I tried to write the program in Haskell that will take a string of integer numbers delimitated by comma, convert it to list of integer numbers and increment each number by 1.
For example
"1,2,-5,-23,15" -> [2,3,-4,-22,16]
Below is the resulting program
import Data.List
main :: IO ()
main = do
n <- return 1
putStrLn . show . map (+1) . map toInt . splitByDelimiter delimiter
$ getList n
getList :: Int -> String
getList n = foldr (++) [] . intersperse [delimiter] $ replicate n inputStr
delimiter = ','
inputStr = "1,2,-5,-23,15"
splitByDelimiter :: Char -> String -> [String]
splitByDelimiter _ "" = []
splitByDelimiter delimiter list =
map (takeWhile (/= delimiter) . tail)
(filter (isPrefixOf [delimiter])
(tails
(delimiter : list)))
toInt :: String -> Int
toInt = read
The most hard part for me was programming of function splitByDelimiter
that take a String and return list of Strings
"1,2,-5,-23,15" -> ["1","2","-5","-23","15"]
Thought it is working, I am not happy with the way it is written. There are a lot of parentheses, so it looks Lisp like. Also the algorithm is somewhat artificial:
Prepend delimiter to beginning of string ",1,2,-5,-23,15"
Generate list of all tails [",1,2,-5,-23,15", "1,2,-5,-23,15", ",2,-5,-23,15", .... ]
Filter and left only strings that begins with delimiter [",1,2,-5,-23,15", ",2,-5,-23,15", .... ]

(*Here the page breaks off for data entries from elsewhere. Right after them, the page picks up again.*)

Lemma require_profile_run target d :
  require_profile target d [] = if bool_decide (target ∈ rg_profiles d) then Ok (tt, d, []) else Err (HUser ErrUserNotFound).
Proof. unfold require_profile, tx_bind. rewrite read_row_run. by case_bool_decide. Qed.

Lemma lock_membership_run text target g d : lock_membership text target g d [] = Ok (rg_roles d !! (target, g), d, []).
Proof. unfold lock_membership, tx_bind. rewrite attempt_run. unfold role_query. by destruct (rg_roles d !! (target, g)). Qed.

Lemma update_member_run wrap target g role d : is_Some (rg_roles d !! (target, g)) -> role ∈ ["owner"; "operator"; "viewer"] ->
  call_checked wrap (update_member target g role) d [] = Ok (1, set_roles d (<[(target, g) := role]> (rg_roles d)), []).
Proof. intros [r Hr] Hrole. rewrite call_checked_run. unfold update_member. by rewrite Hr, bool_decide_true. Qed.

Lemma insert_member_run wrap target g role d : rg_roles d !! (target, g) = None -> role ∈ ["owner"; "operator"; "viewer"] ->
  target ∈ rg_profiles d -> g ∈ gateways (rg_store d) ->
  call_checked wrap (insert_member target g role) d [] = Ok (1, set_roles d (<[(target, g) := role]> (rg_roles d)), []).
Proof.
  intros Hr Hrole Ht Hg. rewrite call_checked_run. unfold insert_member.
  rewrite (bool_decide_true (role ∈ _)), (bool_decide_true (target ∈ _)), (bool_decide_true (g ∈ _)) by done.
  by rewrite bool_decide_false by (rewrite Hr; by intros []).
Qed.

(** The three transactions. *)
Lemma assign_body_run actor g target role d : role ∈ ["operator"; "viewer"] ->
  assign_body actor g target role d [] =
    if negb (bool_decide (actor ∈ rg_admins d)) then Err (HUser ErrActorNotAdmin)
    else if negb (bool_decide (g ∈ gateways (rg_store d))) then Err (HUser ErrUserGatewayNotFound)
    else if negb (bool_decide (target ∈ rg_profiles d)) then Err (HUser ErrUserNotFound)
    else if bool_decide (rg_roles d !! (target, g) = Some "owner") then Err (HUser ErrOwnerTransferRequired)
    else Ok (tt, set_roles d (<[(target, g) := role]> (rg_roles d)), []).
Proof.
  intros Hrole. unfold assign_body, tx_bind. rewrite recheck_run. case_bool_decide as Ha; [|done]. cbn [negb].
  rewrite lock_gateway_run. case_bool_decide as Hg; [|done]. cbn [negb].
  rewrite require_profile_run. case_bool_decide as Ht; [|done]. cbn [negb]. rewrite lock_membership_run.
  destruct (rg_roles d !! (target, g)) as [current|] eqn:Hc.
  - destruct (decide (current = "owner")) as [->|Ho]; [by rewrite !bool_decide_true|].
    rewrite !(bool_decide_false (_ = _)) by congruence. destruct (decide (current = role)) as [->|Hne].
    + rewrite bool_decide_true, bool_decide_false by congruence. by rewrite (insert_id _ _ _ Hc), set_roles_same.
    + rewrite (bool_decide_false (current = role)), (bool_decide_false (Some current = _)) by congruence.
      rewrite update_member_run; [done|by eexists|set_solver].
  - rewrite insert_member_run; [done..|set_solver|done|done].
Qed.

Drop first delimiter and take symbols until next delimiter will be met ["1", "2", .... ]
So the questions are:
How I can improve function splitByDelimiter
?
Can I remove prepend and drop of delimiter and make direct split of string?
How I can rewrite the function so there will be less parentheses?
May be I miss something and there are already standard function with this functionality?
Doesn't Data.List.Split.splitOn do this?